Lo que de aquí llevó Jesús al Padre no era del Padre. ¿Por qué, pues, con fórmulas distintas, dice el Señor: «todas mis cosas son tuyas»?
El peregrino de Dios siente otra cosa. Le duele el alma. Se la hirió el Señor, y no halla médico en el mundo. Únicamente le puede curar el mismo que se la hirió, el Buen Samaritano. Y el Samaritano Bueno vive fuera de su tierra. En el camino de Jerusalén a Jericó. Siempre de paso. Nació en Samaria. Mas no bien le nació Dios en el alma, salió de su tierra como Abrahán. El peregrino lleva heridas grandes en el alma. Inútil buscar remedio donde no saben de ellas. Tanto le duelen que no puede más. Oye en ocasiones sirenas suavísimas. Vienen otros a contentarle. Tratan de hacerle agradable la figura de este mundo. Nada le convence. Aunque a nadie pueda explicarle por qué. Y se levanta otra vez. Dejó atrás las risas de los más. Siente sobre sí la sonrisa del Señor. Más es lo que ella le consuela, que le frenan los clamores ante el Pretorio y las burlas ante Herodes. No tiene por qué declarar sus intimidades. La alegría fina se siente, no se explica. Al padre Abrahán le peregrinaba el alma, antes que los pies. Más amigo de Dios que de sus hermanos, salió a donde le llamaba Él.
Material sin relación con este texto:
Definition fetch_datablocks_for_metablocks (cache : LogSegmentsCache) (read_max_chunk_size : Z)
    (kept_metablocks : list EventBatchFromLogSegmentFile) : outcome FetchDatablockError (list EventBatchFromLogSegmentFile) :=
  '(kept_metablocks, fetches) ← plan_fetches 0 kept_metablocks;
  fetch_segments cache read_max_chunk_size fetches kept_metablocks (hash_order (remove_dups fetches.*1)).

(** ** fetch_catchup_entries.rs *)

Inductive FetchCatchupEntriesError :=
  | MetablockDiscoveryError (e : ScanError DiskFormatError)
  | FetchFollowerTooFarBehind
  | FetchDatablocksError (e : FetchDatablockError).

Definition catchup_size (mb : Metablock) : Z := saturating_add 64 (uncompressed_size mb) (Z.of_nat FIXED_BLOCK_SIZE_BYTES).

(** [max_size_bytes.is_some_and(|cap| accumulated_size > cap)]. *)
Definition over (max_size_bytes : option Z) (accumulated_size : Z) : bool :=
  match max_size_bytes with Some cap => cap <? accumulated_size | None => false end.

(** The closure of the scan, over the entries found and their size. *)
Definition catchup_visitor (follower_wal_seq leader_wal_seq : Z) (max_size_bytes : option Z) (log_id pos : Z) (block : bytes)
    : effect (list EventBatchFromLogSegmentFile * Z) DiskFormatError (option unit) := fun '(items, accumulated_size) =>
  match read_wal_seq block with
  | None => ((items, accumulated_size), Panicked)
  | Some wal_seq =>
      if wal_seq <=? follower_wal_seq then ((items, accumulated_size), Done (Some tt))
      else if wal_seq <? leader_wal_seq then
        match deserialise_metablock block with
        | Err e => ((items, accumulated_size), Failed e)
        | Ok mb =>
            let accumulated_size := wrapping_add 64 accumulated_size (catchup_size mb) in
            let items := items ++ [{| ebf_log_id := log_id; ebf_metablock := mb; ebf_datablock := None |}] in
            ((items, accumulated_size),
             Done (if over max_size_bytes accumulated_size then Some tt else None))
        end
      else ((items, accumulated_size), Done None)
  end.

Definition catchup_scanner (active_log_id read_max_chunk_size : Z) : ReverseMetablockScanner :=
  with_write_cursor_upper_bound (ReverseMetablockScanner_new active_log_id None read_max_chunk_size).

Definition fetch_catchup_entries (cache : LogSegmentsCache) (active_log_id follower_wal_seq leader_wal_seq : Z)
    (max_size_bytes : option Z) (read_max_chunk_size : Z) : outcome FetchCatchupEntriesError (list EventBatchFromLogSegmentFile) :=
  let '((items, accumulated_size), scanned) :=
    scan (catchup_visitor follower_wal_seq leader_wal_seq max_size_bytes) cache
      (catchup_scanner active_log_id read_max_chunk_size) ([], 0) in
  _ ← map_failed MetablockDiscoveryError scanned;
  match items with
  | [] => Done []
  | _ =>
      if over max_size_bytes accumulated_size then Failed FetchFollowerTooFarBehind
      else map_failed FetchDatablocksError (fetch_datablocks_for_metablocks cache read_max_chunk_size (reverse items))
  end.
End collect.

(** ** Bodies as they were written *)

Section bodies.
Context `{Bincode, Crc32c, DictCodec}.

(** What a metablock records of a serialised datablock. *)
Record records (s : SerialisedDatablock) (mb : Metablock) : Prop := {
  rc_uncompressed : uncompressed_size mb = sdb_uncompressed_size s;
  rc_compressed : compressed_size mb = sdb_compressed_size s;
  rc_version : datablock_version mb = sdb_datablock_version s;
  rc_type : datablock_compression_type mb = sdb_compression_type s;
  rc_kind : datablock mb = storage_kind s;
}.

(** An entry and the body it was written with. *)
Definition stored (e : LogEntry) (body : option DatablockKind) : Prop :=
  match datablock (le_metablock e) with
  | StorageNone => le_data e = None /\ body = None
  | _ => exists d policy s, body = Some d /\ wf_datablock d /\ SerialisedDatablock_new d policy = Ok s /\
      records s (le_metablock e) /\ external_data s = le_data e
  end.

Lemma stored_shape d policy s : SerialisedDatablock_new d policy = Ok s ->
  match storage_kind s with
  | StorageNone => False
  | StorageInline _ => external_data s = None
  | StorageBlock _ => exists b, external_data s = Some b /\ b <> [] /\ sdb_compressed_size s = Z.of_nat (length b)
  end.
Proof.
  unfold SerialisedDatablock_new. intros E. assert (Hn : (MINIBATCH_SIZE_BYTES <= DEFAULT_AUTO_STACK_SCRATCH_BYTES)%nat) by (apply Nat.leb_le; by vm_compute).
  pose proof (external_nonempty DEFAULT_AUTO_STACK_SCRATCH_BYTES d policy s) as Hne. destruct (serialised_is_stored _ d policy s Hn E) as (ct & body & _ & Es).
  unfold store in Es. case_decide; subst s; cbn in *; [done|]. exists body. by split_and!; [|apply (Hne _ Hn E)|].
Qed.

Lemma stored_reads_back e d : stored e (Some d) ->
  let mb := le_metablock e in
  deserialise_datablock (uncompressed_size mb) (compressed_size mb) (datablock_version mb) (datablock_compression_type mb)
    (datablock mb) (le_data e) = Some (Ok d).
Proof.
  cbv zeta. unfold stored. assert (Hn : (MINIBATCH_SIZE_BYTES <= DEFAULT_AUTO_STACK_SCRATCH_BYTES)%nat) by (apply Nat.leb_le; by vm_compute).
  assert (Hgo : (exists d' policy s, Some d = Some d' /\ wf_datablock d' /\ SerialisedDatablock_new d' policy = Ok s /\
    records s (le_metablock e) /\ external_data s = le_data e) ->
    deserialise_datablock (uncompressed_size (le_metablock e)) (compressed_size (le_metablock e)) (datablock_version (le_metablock e))
      (datablock_compression_type (le_metablock e)) (datablock (le_metablock e)) (le_data e) = Some (Ok d)).
  { intros (d' & policy & s & [= <-] & Hd & E & [-> -> -> -> ->] & <-).
    destruct (serialised_is_stored _ d policy s Hn E) as (ct & body & Hb & ->). by apply store_roundtrip. }
  destruct (datablock (le_metablock e)); [by intros [_ ?]|exact Hgo..].
Qed.

(** Whether the body of a stored entry is inline shows in the entry. *)
Lemma stored_cases e body : stored e body ->
  match le_data e with
  | Some b => exists crc d, datablock (le_metablock e) = StorageBlock crc /\ body = Some d /\ b <> [] /\
      compressed_size (le_metablock e) = Z.of_nat (length b)
  | None => (datablock (le_metablock e) = StorageNone /\ body = None) \/
      (exists mini d, datablock (le_metablock e) = StorageInline mini /\ body = Some d)
  end.
Proof.
  unfold stored. destruct (datablock (le_metablock e)) as [|mini|crc] eqn:Ek.
  - intros [-> ->]. by left.
  - intros (d & policy & s & -> & _ & E & Hr & <-). pose proof (stored_shape _ _ _ E) as Hs.
    rewrite <- (rc_kind _ _ Hr), Ek in Hs. rewrite Hs. right. by eexists _, _.
  - intros (d & policy & s & -> & _ & E & Hr & <-). pose proof (stored_shape _ _ _ E) as Hs.
    rewrite <- (rc_kind _ _ Hr), Ek in Hs. destruct Hs as (b & -> & Hb & Hl). exists crc, d. rewrite (rc_compressed _ _ Hr). done.
Qed.

Definition item_of (k : EventBatchFromLogSegmentFile) : ReplicationBatchItem :=
  {| rbi_metablock := ebf_metablock k; rbi_datablock := ebf_datablock k |}.

Lemma stored_carries e body : stored e body -> carries e {| rbi_metablock := le_metablock e; rbi_datablock := body |}.
Proof.
  intros Hs. split; [done|]. pose proof (stored_cases _ _ Hs) as Hc. unfold stored in Hs.
  destruct (datablock (le_metablock e)) as [|mini|crc] eqn:Ek.
  - apply Hs.
  - destruct (le_data e); [|done]. by destruct Hc as (? & ? & [=] & _).
  - destruct Hs as (d & policy & s & -> & _ & E & Hr & Ex). destruct (le_data e) as [b|]; [|by destruct Hc as [[? _]|(? & ? & ? & _)]].
    exists d, policy, s, b. by rewrite (rc_type _ _ Hr).
Qed.
End bodies.

(** ** Reading the bodies *)

Lemma StronglySorted_sublist {A} (R : A -> A -> Prop) l k : l `sublist_of` k -> StronglySorted R k -> StronglySorted R l.
Proof.
  induction 1 as [|x l k Hs IH|x l k Hs IH]; [done|..]; intros [Hk Hx]%StronglySorted_inv; [|by apply IH].
  constructor; [by apply IH|]. rewrite Forall_forall in Hx |- *. intros y Hy. apply Hx. by eapply elem_of_sublist.
Qed.

Lemma StronglySorted_reverse {A} (R : A -> A -> Prop) l : StronglySorted R l -> StronglySorted (flip R) (reverse l).
Proof.
  induction 1 as [|x l Hl IH Hx]; [constructor|]. rewrite reverse_cons. apply StronglySorted_app_2; [|done|by repeat constructor].
  intros y z Hy ->%list_elem_of_singleton. rewrite Forall_forall in Hx. apply elem_of_reverse in Hy; rewrite ?reverse_involutive in Hy; exact (Hx y Hy).
Qed.

Lemma windows_sorted (f : AbsoluteObjectPosition -> AbsoluteObjectPosition -> bool) l :
  StronglySorted (fun a b => f a b = true) l -> windows_all f l = true.
Proof.
  induction 1 as [|a l _ IH Ha]; [done|]. destruct l as [|b l]; [done|]. inversion_clear Ha as [|? ? Hab _].
  change (f a b && windows_all f (b :: l) = true). by rewrite Hab, IH.
Qed.

Lemma zip_fmaps {A B C} (f : A -> B) (g : A -> C) l : zip (f <$> l) (g <$> l) = (fun x => (f x, g x)) <$> l.
Proof. induction l as [|x l IH]; [done|]. cbn. by f_equal. Qed.

Lemma Forall_kept {A} (P Q : A -> Prop) `{!forall x, Decision (P x)} l : Forall Q l -> Forall Q (filter P l).
Proof. rewrite !Forall_forall. intros Hl x [_ Hx]%list_elem_of_filter. by apply Hl. Qed.

Section fetch.
Context `{Bincode, Crc32c, Blake3, Xxh3, DictCodec}.
Context (body : LogEntry -> option DatablockKind) (es : list (Z * LogEntry)).
Context (Hstored : Forall (fun p => stored p.2 (body p.2)) es).

Definition full (p : Z * LogEntry) : EventBatchFromLogSegmentFile :=
  {| ebf_log_id := p.1; ebf_metablock := le_metablock p.2; ebf_datablock := body p.2 |}.

Definition bare (p : Z * LogEntry) : EventBatchFromLogSegmentFile := with_datablock (full p) None.

(** The entries while the segments [todo] are still to be read. *)
Definition fetched (todo : list Z) (p : Z * LogEntry) : EventBatchFromLogSegmentFile :=
  if decide (is_Some (le_data p.2) /\ p.1 ∈ todo) then bare p else full p.
(* ===== verification/Replicate.v ===== *)
(** * The leader's side of replication

    [celeriant_shard/src/shard_wal_replicate.rs] and
    [replicate_follower_catchup.rs]: a cycle takes the batches that wait for
    replication, sends them to the follower, or to the object store when the
    follower cannot be reached, and then makes them visible.

    A cycle suspends at its awaits, and other tasks of the shard may then do
    anything to what they share with it.  So the operations that await are
    given as functions on the whole shared state: the network's
    ([ReplicationClient]) and the executor's ([Runtime]).  What a task holds in
    local variables, the batches it captured, no other task can touch. *)

From S2P Require Import Prelude Lease WalConstants Codec WalTypes WalCodec DiskFormat HashChain Sbbf Datablock LogSegment MemCache LogSync ReverseScan ReadObjects WritePath FsyncCommit ReplicationQueues Follower Catchup.

(** ** What tasks share *)

Record LeaderShard (V W : Type) := {
  ld_cache : MemCache V;
  ld_queues : ReplicationQueues;
  ld_segments : OpenSegments;
  ld_status : ValidatedNodeStatus;
  ld_pushed_to_follower_seq : Z;
  ld_last_batch_sent_at : Z;
  ld_s3_cas_confirmed_at_ms : Z;
  ld_world : W;
}.
Arguments ld_cache {V W} _.
Arguments ld_queues {V W} _.
Arguments ld_segments {V W} _.
Arguments ld_status {V W} _.
Arguments ld_pushed_to_follower_seq {V W} _.
Arguments ld_last_batch_sent_at {V W} _.
Arguments ld_s3_cas_confirmed_at_ms {V W} _.
Arguments ld_world {V W} _.

Section setters.
Context {V W : Type}.
Implicit Types s : LeaderShard V W.

Definition set_world s (w : W) : LeaderShard V W :=
  {| ld_cache := ld_cache s; ld_queues := ld_queues s; ld_segments := ld_segments s; ld_status := ld_status s;
     ld_pushed_to_follower_seq := ld_pushed_to_follower_seq s; ld_last_batch_sent_at := ld_last_batch_sent_at s;
     ld_s3_cas_confirmed_at_ms := ld_s3_cas_confirmed_at_ms s; ld_world := w |}.

Definition set_queues s (q : ReplicationQueues) : LeaderShard V W :=
  {| ld_cache := ld_cache s; ld_queues := q; ld_segments := ld_segments s; ld_status := ld_status s;
     ld_pushed_to_follower_seq := ld_pushed_to_follower_seq s; ld_last_batch_sent_at := ld_last_batch_sent_at s;
     ld_s3_cas_confirmed_at_ms := ld_s3_cas_confirmed_at_ms s; ld_world := ld_world s |}.

Definition set_visible s (c : OpenSegments) (m : MemCache V) : LeaderShard V W :=
  {| ld_cache := m; ld_queues := ld_queues s; ld_segments := c; ld_status := ld_status s;
     ld_pushed_to_follower_seq := ld_pushed_to_follower_seq s; ld_last_batch_sent_at := ld_last_batch_sent_at s;
     ld_s3_cas_confirmed_at_ms := ld_s3_cas_confirmed_at_ms s; ld_world := ld_world s |}.

Definition set_status s (v : ValidatedNodeStatus) : LeaderShard V W :=
  {| ld_cache := ld_cache s; ld_queues := ld_queues s; ld_segments := ld_segments s; ld_status := v;
     ld_pushed_to_follower_seq := ld_pushed_to_follower_seq s; ld_last_batch_sent_at := ld_last_batch_sent_at s;
     ld_s3_cas_confirmed_at_ms := ld_s3_cas_confirmed_at_ms s; ld_world := ld_world s |}.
Has venido a la región de nuestro mundo, peregrino, a abrazar y comprar lo que aquí abunda: oprobios, azotes, bofetadas, salivazos en la cara, contumelias, corona de espinas, suspensión del leño, cruz, muerte. Eso es lo que entre nosotros se vende, y eso viniste a comprar.
Ya nos compraste lágrimas, porque en el rostro de Dios no las había. Déjame enjugarte algunas, porque son menester tus ojos para llorar sobre Jerusalén. Yo lloraré por Ti sobre mis pecados para que no llores Tú por ellos. Llorarás sobre Lázaro y en él sobre mí. No te des prisa a comprarnos oprobios y azotes. Da lugar a que desfilemos por tu cuna para adorarte por Rey nuestro.
Jesús era peregrino del Padre. Venía a la oveja perdida. En busca de mí. Llora, porque en este mundo hace mucho frío y del seno caliente del Padre Dios y de la Virgen cae en tierra fría. ¿Llorará también un día al caer en tus manos sacerdotales? ¿Las hallará frías como las pajas de Belén?
La Virgen levanta al Niño hacia el cielo y le ofrece al Padre, renovando su primer ofrecimiento: «He aquí la esclava del Señor». Entiende y vive las palabras de Ananías: «Yo le daré a conocer cuánto ha de sufrir por el nombre de Jesús».
Renueva tú también la promesa de seguimiento: «Si hay por ahí alguien que quiera venir en pos de Mí...» Tenemos un Niño muy amable por guía. No haya miedo. En habiendo amor, todo será dulce y se allanarán los montes. Con un Rey amable sobre el amor de todas las mujeres no hay frío, ni pobreza, ni abandono que no estén colmados de Dios.

"Jesús, peregrino del Padre: Meditaciones de Semana Santa".